Rāhui may be imposed for many reasons, including a need for conservation of food resources or because the area concerned is in a state of tapu, due, for example, to a recent death in the area, out of respect for the dead and to prevent the gathering of food there for a specified period. Rāhui may be placed on land, sea, rivers, forests, gardens, fishing grounds, and other food resources. A rāhui is given its authority by the mana of the person or group that imposes it.

An area may be set aside for a special purpose or function. Trees may be set aside as a carving resource; or flax bushes for the weaving of a special cloak for a chief. Areas may be placed under rāhui requiring them to be left to lie fallow so that the resources may regenerate.

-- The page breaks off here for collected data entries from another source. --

(** * copilot-instructions-templates: the template loader, the validator and
      the two maintenance scripts, embedded and verified.

    Source files covered:
    - the loader, imported by the commands as [utils/template-loader]
      ([src/unnamed/part_004]: frontmatter extraction, structure check,
      record construction, filtering)                    -> [Module Loader]
    - the validator, imported as [utils/validator]
      ([src/unnamed/part_005]: schema and structure validation)
                                                          -> [Module Validator]
    - the stand-alone section check (the script at the end of
      [src/unnamed/part_001])                             -> [Module CheckSections]
    - [src/scripts/validate-yaml.js] (stand-alone frontmatter check with its
      line-by-line fallback parser)                       -> [Module ValidateYaml]
    - [src/src/types/template.ts]                         -> [Module Types]

    JavaScript strings are sequences of UTF-16 code units; they are modelled as
    lists of code units so that [\s], [trim] and [split] keep their exact
    meaning on every input text.  The two library functions the code calls,
    [yaml.load] of js-yaml and [path.basename] of Node, are parameters. *)

From Stdlib Require Import List NArith ZArith Bool String Ascii Lia Permutation.
From Stdlib Require Import Numbers.DecimalString.
Import ListNotations.

Set Warnings "-register-all".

The custom of rāhui is still used today, and it has similarities to the bans imposed by the present day legal system on the gathering of food resources for conservation purposes; however Māori often perceive such bans on the gathering of traditional resources such as shellfish and native birds as 'another denial of their customary rights.'

A sign or physical symbol may be displayed to show that a rāhui has been imposed. Sometimes a carved or decorated wooden stick or post may be placed in the ground. Natural features of the landscape can indicate the boundaries of the area that is under restriction. Additionally, people will be informed about the placing of the rāhui.

The imposing of rāhui by Māori iwi has no official legal standing, and penalties are not formally imposed upon anyone breaking a rāhui, but it is seen as culturally insensitive to do so.

== Notable rāhui==
=== Whakaari / White Island following 2019 volcanic eruption ===
Following the volcanic eruption of Whakaari / White Island, in which 20 people were killed, a rāhui was placed on the island restricting access. It was reported that the rāhui was placed on the island following a ceremony which took place at the mouth of the Whakatāne River at 4 am on Tuesday 10 December 2019. The Buttle family, who have owned the island for over 80 years, asked that the rāhui be respected. The rāhui was lifted on Saturday 28 December.

===Mataharehare Pā site, Parnell, Auckland City ===
A rāhui was placed on the site by Ngāti Whātua-o-Ōrākei and Tainui elders in March 2021, shortly before construction work on a controversial National Erebus memorial was scheduled to start. This rāhui carries unusual significance given its application is deemed primarily a political act.